The church observes this day as the Feast of the Transfiguration. It’s the final Sunday after Epiphany and before the beginning of Lent. And most of the time, that is all we have to say about it. There aren’t any figurines to set up, like a nativity scene. We don’t wave anything about like we do on Palm Sunday. It’s an odd, misunderstood day.
But what we know about this day, for sure, is this: something happened on that mountain, something so powerful, so enlightening, that the disciples did not want it to end. They wanted to stay there with Jesus, to build three dwellings and never come back down off of the mountain.

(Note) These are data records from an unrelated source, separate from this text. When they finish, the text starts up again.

(* ===== verification/EndToEnd.v ===== *)
(** * From one session to the other

    The whole path of a whole-payload transaction: [send_binary] on the sending
    session, framing, the socket's ordered egress, the byte stream cut by the
    network in any way, the reader's frame decoder, and the receiving session's
    dispatch. *)
From S2P Require Import Prelude Crc Frame Control Sender Reassemble Errors Stream Transfer.
From S2P Require Import Delivery Clock Sink Egress Socket.

(** ** The transport of an inbound step *)

Section transport.
Context `{CRC : Crc32} `{UUID : UuidLib} {W : Type} `{WIRE : TransferWiring W}.
Implicit Types (w : W) (s : TransferSession).

(** A transport property kept by both writes is kept by the dispatch. *)
Context (P : W → Prop).
Context (Hctl : ∀ w b, P w → P (write_control_frame w b).1).
Context (Hdat : ∀ w f, P w → P (write_data_frame w f).1).

Lemma send_control_keeps {Q} `{ControlPayload Q} w (p : Q) : P w → P (Transfer.send_control w p).
Proof using Hctl.
  intros Hp. unfold Transfer.send_control. case_match; [|done]. case_match; [|done]. by apply Hctl.
Qed.

Lemma write_frames_keep w fs : P w → P (write_data_frames w fs).1.
Proof using Hdat.
  revert w. induction fs as [|f fs IH]; intros w Hp; [done|]. cbn.
  specialize (Hdat w f Hp). destruct (write_data_frame w f) as [w' [|]]; [by apply IH|done].
Qed.

Lemma nack_loop_keeps st w now es : P w → P (nack_entries_loop st w now es).2.
Proof using Hdat.
  revert st w. induction es as [|e es IH]; intros st w Hp; [done|]. cbn [nack_entries_loop].
  destruct (handle_nack _ _ _ _) as [tx fr]. pose proof (write_frames_keep w fr Hp) as Hw.
  destruct (write_data_frames w fr) as [w' []]; [by apply IH|done].
Qed.

Lemma send_ack_keeps w es : P w → P (send_ack_entries w es).
Proof using Hctl. intros Hp. destruct es; [done|]. by apply send_control_keeps. Qed.

Lemma handle_inbound_transport s f w now : P w → P (handle_inbound s f w now).1.2.
Proof using Hctl Hdat.
  intros Hp. unfold handle_inbound. set (st := touch_peer now (ts_state s)).
  destruct (frame_type f); try done.
  - by destruct (on_ack_frame st f now).
  - unfold on_nack_frame. destruct (NackPayload_decode _) as [p|]; [|done].
    pose proof (nack_loop_keeps st w now (nack_entries p) Hp) as H.
    by destruct (nack_entries_loop _ _ _ _).
  - unfold on_resume_request_frame. destruct (ResumeRequestPayload_decode _) as [p|]; [|done].
    destruct (resume_entries p); [done|]. by apply send_control_keeps.
  - unfold on_resume_response_frame. destruct (ResumeResponsePayload_decode _) as [p|]; [|done].
    destruct (apply_resume_verdicts _ _ _) as [tx v].
    pose proof (write_frames_keep w (v_retransmit v) Hp) as Hw.
    destruct (write_data_frames w (v_retransmit v)) as [w' []]; [|done]. cbn [negb].
    destruct (foldl (fire_completion true) _ _) as [st1 o1].
    by destruct (foldl (fire_completion false) _ _) as [st2 o2].
  - unfold on_data_frame. destruct (receive_frame _ _ _ _ _ _ _ _) as [r o].
    destruct o as [[c e| |]|]; [|done..].
    destruct (feed_stream _ _ _ _ _) as [st2 o]. destruct c; [|done].
    unfold settle_complete. set (w1 := match rx_ack_entry _ _ with Some _ => _ | None => _ end).
    assert (Hw : P w1) by (unfold w1; case_match; [by apply send_ack_keeps|done]).
    case_decide; [done|]. destruct (ts_binary_handler s); [|done].
    by destruct (rx_take_completed _ _) as [r2 out].
Qed.
End transport.

Section end_to_end.
Context `{CRC : Crc32} `{LAWS : !Crc32Laws CRC} `{UUID : UuidLib}.

Lemma socket_hooks_kept s f (w : SocketTransport) now :
  sk_hooks w = true → sk_hooks (handle_inbound s f w now).1.2 = true.
Proof using Type.
  apply (handle_inbound_transport (λ w, sk_hooks w = true)); intros w1 x Hw; cbn.
  - unfold socket_write_control_frame. destruct (sk_egress w1) as [e|]; [|done].
    by destruct (send_control e x) as [e' r].
  - unfold socket_write_data_frame. destruct (sk_egress w1) as [e|]; [|done].
    destruct (encode x) as [b|]; [|done]. by destruct (send_faf e b) as [e' r].
Qed.

(** With the hooks in place, routing non-envelope frames is the session's run. *)
Lemma route_inbound rd (arr : list (Frame * N)) :
  sk_hooks (rd_transport rd) = true → Forall (λ a, frame_type a.1 ≠ DataJson) arr →
  let rd' := foldl (λ rd a, route_frame a.2 rd a.1) rd arr in
  (rd_session rd', rd_transport rd', rd_events rd') =
  foldl inbound_step (rd_session rd, rd_transport rd, rd_events rd) arr ∧
  rd_envelopes rd' = rd_envelopes rd.
Proof using Type.
  intros Hh Harr. revert rd Hh. induction Harr as [|[f t] arr Hf _ IH]; intros rd Hh; [done|].
  cbn [foldl fst snd]. destruct rd as [d s w evs envs]. cbn in Hh, Hf.
  pose proof (socket_hooks_kept s f w t Hh) as Hh'.
  assert (Hr : route_frame t (mkReaderState d s w evs envs) f =
    let '(s, w, new) := handle_inbound s f w t in mkReaderState d s w (evs ++ new) envs).
  { unfold route_frame. rw Hh. by destruct (frame_type f). }
  rw Hr. cbn [inbound_step rd_session rd_transport rd_events fst snd].
  destruct (handle_inbound s f w t) as [[s' w'] new].
  specialize (IH (mkReaderState d s' w' (evs ++ new) envs) Hh'). exact IH.
Qed.

(** ** Reception of the reference frames *)

Lemma own_seqs_pieces id total ps (arr : list (Frame * N)) :
  arr.*1 = piece_frames id total 0 ps → own_seqs id arr = n_range 0 (len ps).
Proof using Type.
  intros Harr.
  assert (Hs : own_seqs id arr = (λ a, seq a.1) <$> arr).
  { assert (Hall : Forall (λ a, frame_type a.1 = DataBinary ∧ transaction_id a.1 = id) arr).
    { apply (Forall_fmap fst (λ f, frame_type f = DataBinary ∧ transaction_id f = id)).
      rw Harr. apply Forall_lookup_2. intros i f Hf.
      by apply lookup_piece_frames in Hf as (p & _ & ->). }
    clear Harr. induction Hall as [|a arr Ha _ IH]; [done|]. cbn.
    case_decide as Hd; [|done]. cbn. f_equal. exact IH. }
  rw Hs. change (λ a : Frame * N, seq a.1) with (seq ∘ @fst Frame N).
  rw list_fmap_compose Harr. apply list_eq. intros i. rw list_lookup_fmap.
  unfold n_range. rw list_lookup_fmap. unfold len. rw N.sub_0_r Nat2N.id.
  destruct (piece_frames id total 0 ps !! i) as [f|] eqn:Hf.
  - apply lookup_piece_frames in Hf as (p & Hp & ->). apply lookup_lt_Some in Hp.
    rw lookup_seq_lt //.
  - apply lookup_ge_None in Hf. rw length_piece_frames in Hf. rw lookup_seq_ge //.
Qed.

Lemma all_seen_range ps n : all_seen ps (n_range 0 n) ↔ (len ps ≤ n)%N.
Proof using Type.
  unfold all_seen. setoid_rewrite elem_of_n_range. split.
  - intros H. destruct (decide (n < len ps)%N) as [Hlt|]; [|lia]. specialize (H n Hlt). lia.
  - intros H k Hk. lia.
Qed.

Lemma n_range_snoc (ps : list (list byte)) :
  n_range 0 (len ps) ++ [N.of_nat (length ps)] = n_range 0 (len ps + 1).
Proof using Type.
  rw -(n_range_app 0 (len ps) (len ps + 1)); [lia|]. f_equal. unfold n_range.
  replace (len ps + 1 - len ps)%N with 1%N by lia. cbn. unfold len. by rw Nat2N.id.
Qed.

Lemma n_range_head n : head (n_range 0 (n + 1)) = Some 0%N.
Proof using Type. unfold n_range. by replace (N.to_nat (n + 1 - 0)) with (S (N.to_nat n)) by lia. Qed.

(** The completion announcement of a settled transaction does nothing. *)
Lemma settled_completion_ignored {W} `{TransferWiring W} r (w : W) id t :
  slots (st_reassembler (ts_state r)) !! id = None →
  (handle_inbound r (completion_frame id) w t).2 = [] ∧
  slots (st_reassembler (ts_state (handle_inbound r (completion_frame id) w t).1.1)) !! id = None.
Proof using Type.
  intros Hn. unfold handle_inbound. cbn [frame_type completion_frame].
  split; [done|]. cbn. unfold on_transaction_completed_frame.
  case_match; [|done]. unfold completion_frame in *. cbn in *.
  rename select (TransactionCompletedPayload_decode _ = Ok _) into Hd.
  unfold TransactionCompletedPayload_decode in Hd. rw decode_txid_array in Hd.
  injection Hd as <-. cbn. unfold rx_contains_transaction. cbn. rw Hn. done.
Qed.

Lemma deliver_reference_frames {W} `{TransferWiring W} r (w : W) id ps arr :
  Forall (λ p, 1 ≤ length p) ps → (1 ≤ len (concat ps) ≤ U32_MAX)%N →
  streams_inv (ts_state r) → slots (st_reassembler (ts_state r)) !! id = None →
  ts_stream_handler r = false → ts_binary_handler r = true →
  arr.*1 = piece_frames id (len (concat ps)) 0 ps ++ [completion_frame id] →
  let '(r', _, out) := inbound_all r arr w in
  deliveries id out = [concat ps] ∧ slots (st_reassembler (ts_state r')) !! id = None.
Proof using Type.
  intros Hne Hlen Hi Hn Hsp Hhp Harr.
  destruct ps as [|p ps _] using rev_ind; [cbn in Hlen; unfold len in Hlen; cbn in Hlen; lia|].
  set (total := len (concat (ps ++ [p]))) in *.
  rw piece_frames_app -app_assoc in Harr. rw piece_frames_cons in Harr.
  cbn [app] in Harr.
  destruct (fmap_app_inv fst arr (piece_frames id total 0 ps)
    [piece_frame id total (0 + length ps) p; completion_frame id]) as (a1 & a2 & H1 & H2 & ->).
  { exact Harr. }
  destruct a2 as [|[f t] [|[g t'] [|? ?]]]; try discriminate. injection H2 as <- <-.
  cbn [Nat.add].
  pose proof (delivery_core id total (ps ++ [p]) Hne eq_refl ltac:(lia) false r a1 w (length ps) p t
    Hi Hn Hsp (λ _, Hhp)) as Hcore.
  unfold inbound_all in *. rw foldl_app. cbn [foldl].
  destruct (foldl inbound_step (r, w, []) a1) as [[r1 w1] out1]. cbn [inbound_step].
  rw (own_seqs_pieces id total ps a1) in Hcore; [done|].
  cbn [fst snd].
  destruct (handle_inbound r1 (piece_frame id total (length ps) p) w1 t) as [[r2 w2] out2].
  destruct Hcore as [Hq Hh].
  - apply (Forall_fmap fst (λ f, frame_of_piece id total (ps ++ [p]) f ∨ ¬ touches id f)).
    rw -H1. apply Forall_lookup_2. intros i f Hf. left.
    apply lookup_piece_frames in Hf as (q & Hq & ->). exists i, q. split; [|done].
    by apply lookup_app_l_Some.
  - by rw list_lookup_middle.
  - by rw (n_range_snoc ps) n_range_head.
  - rw all_seen_range len_app. unfold len. cbn. lia.
  - rw (n_range_snoc ps) all_seen_range len_app. unfold len. cbn. lia.
  - destruct Hh as (Hs & _ & ->).
    destruct (settled_completion_ignored r2 w2 id t' Hs) as [He Hs']. cbn [inbound_step fst snd].
    destruct (handle_inbound r2 (completion_frame id) w2 t') as [[r3 w3] out3]. cbn in He, Hs'.
    subst out3. rw app_nil_r deliveries_app Hq. cbn.
    by case_decide.
Qed.

(** ** The wire form of the reference frames *)

Lemma reference_frames_encode id size data :
  1 ≤ size → (N.of_nat size ≤ MAX_DATA_BINARY_FRAME_LEN)%N → (len data ≤ U32_MAX)%N →
  let fs := reference_frames id size data ++ [completion_frame id] in
  Forall frame_wf fs ∧ ∃ wires, collect encode fs = Ok wires.
Proof using Type.
  intros Hs Hmax Hlen fs. destruct (split_pieces_spec size data Hs) as [Hc Hp].
  assert (Hcount : (len (split_pieces size data) ≤ len data)%N).
  { rw -{2}Hc. apply len_concat_ge. eapply Forall_impl; [exact Hp|]. cbn. intros. lia. }
  assert (Hfs : Forall encodable fs).
  { apply Forall_app. split.
    - apply Forall_lookup_2. intros i f Hf. apply lookup_piece_frames in Hf as (p & Hi & ->).
      pose proof (proj1 (Forall_lookup _ _) Hp i p Hi) as Hpl. cbn in Hpl.
      apply lookup_lt_Some in Hi. unfold len in *. split; [split; [|split]|].
      + by apply type_wf_known.
      + cbn. lia.
      + cbn. lia.
      + cbn. unfold len. lia.
    - constructor; [|constructor]. split; [split; [by apply type_wf_known|done]|].
      cbn. unfold len. by rw length_array_bytes. }
  split; [eapply Forall_impl; [exact Hfs|]; by intros f []|]. clear -Hfs.
  induction Hfs as [|f fs [_ Hl] _ [wires IH]]; [by exists []|]. cbn.
  assert (Hf : ∃ b, encode f = Ok b).
  { unfold encode. cmp. eauto. }
  destruct Hf as [b ->]. rw IH. eauto.
Qed.

Lemma drain_frames wires e :
  eg_running e = true → eg_handles e = true → eg_control e = [] →
  eg_data e = (λ b, EFrame b None) <$> wires →
  eg_written (drain_n (length wires) e) = eg_written e ++ ((DataCh,.) <$> wires).
Proof using Type.
  revert e. induction wires as [|b wires IH]; intros e Hr Hh Hc Hd; cbn [length drain_n].
  { cbn. by rw app_nil_r. }
  assert (Hs : drain_step e true =
    resolve None true (log_write DataCh b (set_queues ((λ b, EFrame b None) <$> wires) [] e))).
  { unfold drain_step, drain_data. rw Hr Hc Hh Hd. by destruct (eg_control_open e). }
  rw Hs IH //. cbn. by rw -app_assoc.
Qed.

(** ** Properties *)

(** C1: end to end.  A payload that [send_binary] accepts over a live, idle
    socket is written by the drain task as one byte stream; however the network
    cuts that stream into reads, the peer's reader decodes it, its session
    hands exactly that payload to the aggregate handler exactly once under the
    id the sender got, releases the slot, and sees no envelope and no error. *)
Theorem end_to_end_delivery cfg s (w : SocketTransport) e payload cb id now d l r
    (wr : SocketTransport) :
  sender_reach cfg (mkHistory (st_sender (ts_state s)) d l) →
  s_pending (st_sender (ts_state s)) !! id = None → (1 ≤ len payload ≤ U32_MAX)%N →
  (unacked_bytes (st_sender (ts_state s)) + len payload ≤
     backpressure_cap_bytes (s_config (st_sender (ts_state s))))%N →
  (N.of_nat (frame_size (s_config (st_sender (ts_state s)))) ≤ MAX_DATA_BINARY_FRAME_LEN)%N →
  sk_egress w = Some e → eg_connected e = true → eg_running e = true →
  eg_handles e = true → eg_data e = [] → eg_control e = [] →
  streams_inv (ts_state r) → slots (st_reassembler (ts_state r)) !! id = None →
  ts_stream_handler r = false → ts_binary_handler r = true → sk_hooks wr = true →
  let '(s', w', res) := send_binary s w payload cb id now in
  res = Ok id ∧
  ∃ e' wires, sk_egress w' = Some e' ∧
    eg_written (drain_n (length (eg_data e')) e') = eg_written e ++ ((DataCh,.) <$> wires) ∧
    ∀ chunks, concat chunks.*1 = concat wires →
      ∃ rd', read_all (mkReaderState FrameDecoder_new r wr [] []) chunks = Some (rd', false) ∧
        deliveries id (rd_events rd') = [payload] ∧ rd_envelopes rd' = [] ∧
        rd_decoder rd' = FrameDecoder_new ∧
        slots (st_reassembler (ts_state (rd_session rd'))) !! id = None.
Proof using LAWS.
  intros Hr Hn Hlen Hcap Hfs Hw Hc Hrun Hh Hd Hct Hi Hsl Hsp Hhp Hhk.
  set (size := frame_size (s_config (st_sender (ts_state s)))) in *.
  assert (Hsize : 1 ≤ size) by (apply sender_reach_inv in Hr as (H1 & _); exact H1).
  destruct (reference_frames_encode id size payload Hsize Hfs) as [Hwf [wires Hwires]]; [lia|].
  pose proof (socket_write_frames e w _ wires Hw Hc Hrun Hwires) as Hwrite.
  pose proof (send_binary_core cfg s w payload cb id now d l Hr Hn Hlen Hcap) as Hsend.
  cbn zeta in Hsend. fold size in Hsend. rw Hwrite in Hsend. specialize (Hsend eq_refl).
  destruct (send_binary s w payload cb id now) as [[s' w'] res].
  destruct Hsend as (-> & -> & _ & _). split; [done|].
  eexists _, wires. split; [done|]. rw Hd Hct. cbn [app eg_data set_queues].
  rw length_fmap drain_frames //. split; [done|]. intros chunks Hch.
  pose proof (decode_encode_core _ wires chunks.*1 Hwf Hwires Hch) as Hdec.
  destruct (read_all_routes (mkReaderState FrameDecoder_new r wr [] []) chunks _ _ Hdec)
    as (arr & Harr & Hread).
  eexists. split; [exact Hread|].
  destruct (split_pieces_spec size payload Hsize) as [Hcat Hpc].
  assert (Hnj : Forall (λ a, frame_type a.1 ≠ DataJson) arr).
  { apply (Forall_fmap fst (λ f, frame_type f ≠ DataJson)). rw Harr. apply Forall_app. split.
    - apply Forall_lookup_2. intros i f Hf. by apply lookup_piece_frames in Hf as (p & _ & ->).
    - by constructor. }
  pose proof (route_inbound (mkReaderState FrameDecoder_new r wr [] []) arr Hhk Hnj)
    as [Hroute Henv].
  cbn [rd_session rd_transport rd_events] in Hroute.
  pose proof (deliver_reference_frames r wr id (split_pieces size payload) arr) as Hdel.
  rw Hcat in Hdel. unfold inbound_all in Hdel. rw -Hroute in Hdel.
  destruct Hdel as [Hd1 Hd2]; [|done..|].
  { eapply Forall_impl; [exact Hpc|]. cbn. intros. lia. }
  split; [exact Hd1|]. split; [exact Henv|]. split; [done|exact Hd2].
Qed.
End end_to_end.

I imagine that all of us can name some transformative experience in our personal lives. Passionate loves, births or adoptions of children, perhaps finding that perfect job or going on that mind expanding trip.
But what I’d like for us to think about today is what transformative experiences we have had as a church, as both the “big C Church” and as the little c, church, this congregation. How does what happens here transform us from who we are now into who God has created us to be?
Next month we will celebrate sixty years of ministry in this place. And in those sixty years, the places where transformational ministry has happened are very likely not in Council meetings or committee meetings or budget meetings or annual meetings. Very likely, the places where transformation ministry happen involve relationships. Relationship with one another. Relationships with our community and our world. And, relationships with Jesus, who has invited us to come with him up the mountain.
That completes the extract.